À l’ère de la mondialisation, une entreprise peut-elle assurer sa survie sans se tourner vers l’international ? Quels sont les éléments les plus importants à considérer pour s’implanter à l’étranger, les aspects les plus souvent négligés par les décideurs, les problèmes les plus souvent rencontrés et les risques à prévoir ? Comment éviter les pertes d’argent et de temps ? Quatre professeurs du Département d’affaires internationales de HEC Montréal font le point sur ces questions.

Lorsque l’Accord économique et commercial global (AECG) conclu entre le Canada et l’Union européenne entrera en vigueur, le Canada deviendra le seul pays sur la planète à avoir un accès privilégié à 40 % de la production internationale. Cette ouverture accentuée sur le monde a de quoi susciter quelques questions chez les décideurs québécois. Et la plus légitime : leur sera-t-il encore possible de faire des affaires sans s’internationaliser ?
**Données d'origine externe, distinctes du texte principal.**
(* ===== verification/BlockLaws.v ===== *)
(** * BlockLaws: what the hash and the height of an accepted block determine
    Theorems about [CheckBlock] and [ContextualCheckBlock]: from the Overwinter upgrade on the hash of
    a header commits to the whole block, and blocks of different heights have different
    coinbases. *)
From Stdlib Require Import String.
From stdpp Require Import gmap sets.
From S2P Require Import Prelude Verdict Endian Uint256 Hash ScriptNum Opcode Script Serialize Transaction SigHash Finality Amount ArithUint256 Block Merkle Chain Standard NotaryTable Pow PowNotary Upgrades CheckTx Headers CheckBlock.

(** ** The bytes of a transaction *)

Lemma vector_min {A} (ser : A -> list Z) k l : l <> [] -> Forall (fun a => (k <= length (ser a))%nat) l ->
  (S k <= length (Serialize_vector ser l))%nat.
Proof.
  intros Hne Hl. destruct Hl as [|a l Ha _]; [done|]. unfold Serialize_vector. cbn [map concat].
  rewrite !length_app. assert (1 <= length (WriteCompactSize (Z.of_nat (length (a :: l)))))%nat; [|lia].
  unfold WriteCompactSize. repeat case_match; cbn; lia.
Qed.

Lemma txin_min i : txin_wf i -> (41 <= length (Serialize_CTxIn i))%nat.
Proof.
  intros (([Hh _] & _) & _ & _). unfold Serialize_CTxIn, Serialize_COutPoint, Serialize_bytes, Serialize_blob, ser_writedata32.
  rewrite !length_app, !WriteLE32_length, Hh.
  assert (1 <= length (WriteCompactSize (Z.of_nat (length (scriptSig i)))))%nat; [|lia].
  unfold WriteCompactSize. repeat case_match; cbn; lia.
Qed.

Lemma txout_min o : (9 <= length (Serialize_CTxOut o))%nat.
Proof.
  unfold Serialize_CTxOut, Serialize_int64, ser_writedata64, Serialize_bytes. rewrite !length_app.
  assert (length (WriteLE64 (nValue o)) = 8%nat) as -> by apply to_le_length.
  assert (1 <= length (WriteCompactSize (Z.of_nat (length (scriptPubKey o)))))%nat; [|lia].
  unfold WriteCompactSize. repeat case_match; cbn; lia.
Qed.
Les experts consultés sont unanimes : bien qu’il soit encore possible de tirer son épingle du jeu en concentrant ses activités au Québec, toutes les entreprises subissent aujourd’hui les influences de la mondialisation. L’économie québécoise s’inscrit désormais dans des chaînes de valeur mondiales. En d’autres mots : pour survivre, il n’est peut-être pas nécessaire de s’implanter à l’étranger, mais il est indispensable de savoir ce qui s’y passe dans son secteur d’activité. Et ce, non seulement pour prendre de meilleures décisions, mais aussi pour voir venir les menaces.

« Le véritable risque, c’est de rater des occasions de croissance par manque d’ouverture à l’international ou, pis encore, de ne pas être conscient que dans certains pays, des entreprises qui évoluent dans le même secteur d’activité atteignent des taux de productivité supérieurs, soutient Thierry Warin, professeur agrégé à HEC Montréal. Ces entreprises représentent des concurrents potentiels dont on ignorera l’existence si on n’exerce pas une certaine vigie. Avec l’avènement des nouvelles technologies, cette menace peut même venir d’une entreprise qui n’évolue pas dans son industrie. Nous n’avons qu’à penser aux secteurs de l’hôtellerie et du taxi qui sont bouleversés par l’arrivée d’Airbnb et d’Uber, respectivement. D’où l’importance de faire ses devoirs. »

Ne pas sauter d’étapes

Toute démarche d’internationalisation doit donc commencer par une analyse détaillée : risques, marché, concurrence, etc. À l’ère de la mondialisation, exercer une certaine veille (stratégique, technologique, commerciale, concurrentielle) devrait d’ailleurs devenir une pratique courante dans les entreprises et non pas un exercice effectué sur une base ponctuelle.